Overexpression of human apolipoprotein A-II in transgenic mice does not impair macrophage-specific reverse cholesterol transport in vivo.

Abstract

BACKGROUND: Overexpression of human apolipoprotein (apo) A-II in transgenic mice induces high-density lipoprotein (HDL) deficiency, and increased atherosclerosis susceptibility only when fed an atherogenic diet. This may, in part, be caused by impairment in reverse cholesterol transport (RCT). METHODS AND RESULTS: [3H]cholesterol-labeled macrophages were injected intraperitoneally into mice maintained on a chow diet or an atherogenic diet. Plasma [3H]cholesterol did not differ from human apoA-II transgenic and control mice at 24 or 48 hours after the label injection. On the chow diet, human apoA-II transgenic mice presented increased [3H]cholesterol in liver (1.3-fold) and feces (6-fold) compared with control mice (P<0.05).
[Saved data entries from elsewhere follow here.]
Lemma scan_records_network_witness : ∃ st' b, PeerBeaconAtScanAction demo_alloc 1000 demo_scfg demo_selem demo_scan = Some st' ∧
  networks (ScanTab st') !! key_of [2; 0; 0; 0; 0; 1] 6 = Some b ∧ Rssi (be_rx b) = -50 ∧ be_AuthMode (be_sec b) = Ndis802_11AuthModeWPA2PSK.
Proof.
  destruct (scan_records_network demo_alloc 1000 demo_scfg demo_selem demo_scan example_elems [0x10; 0x4a; 0; 1; 0x10; 0x44; 0; 1; 2] [65; 66] 6 17
    demo_heard_frame demo_scan_ok) as (st' & i & b & H1 & _ & H2 & H3 & _); [right; reflexivity|].
  exists st', b. split; [exact H1|]. rewrite H2. split; [apply lookup_insert_eq|]. destruct H3 as [_ _ [H4 _] _ [ses H5]]. split; [rewrite H4; reflexivity|].
  rewrite H5. reflexivity.
Defined.

(** * What the code does besides *)

(** The upper half of [TTSF] is the lower half of the time again. *)
Example ttsf_repeats_low_part : TTSF (rest_of demo_selem zero_bx) = [1; 2; 3; 4; 1; 2; 3; 4].
Proof. reflexivity. Qed.

(** A network of the 802.11g standard that has its OFDM rates in the extended
    rates only is taken for an 802.11b one: the second loop reads the other
    array. *)
Definition g_entry : BSS_ENTRY :=
  mk_bss (mk_bid (zeros 6) 6 6 1 (zeros 32) 0 0)
    (mk_bcap 100 0 1 false (0, 0, 0, 0) ([130; 132; 139; 150] ++ zeros 8) 4 ([12; 24; 48; 108] ++ zeros 8) 4 0 0 (zeros 8))
    (be_ht zero_bss) (be_sec zero_bss) (be_ies zero_bss) (be_qos zero_bss) (be_rx zero_bss) 0 None.
Example ext_rates_not_looked_at : NetworkTypeInUseSanity g_entry = Ndis802_11DS ∧
  cck_only (be_ExtRate (be_cap g_entry)) (be_ExtRateLen (be_cap g_entry)) = false.
Proof. split; reflexivity. Qed.

(** The string of a country element is copied whatever its length: of an empty
    one it is the number, the length and the first byte of the next element. *)
Example short_country_reads_on :
  (λ k : kept_ies, k.2) <$> ie_walk 5 ([IE_COUNTRY; 0] ++ [IE_ERP; 1; 4] ++ zeros 5) 5 0 no_ies = Some ([IE_ERP; 1; 4], true).
Proof. reflexivity. Qed.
The magnitude of macrophage-specific RCT did not differ between transgenic and control mice fed the atherogenic diet. CONCLUSIONS: Human apoA-II maintains effective RCT from macrophages to feces in vivo despite an HDL deficiency. These findings suggest that the increased atherosclerotic lesions observed in apoA-II transgenic mice fed an atherogenic diet are not caused by impairment in macrophage-specific RCT.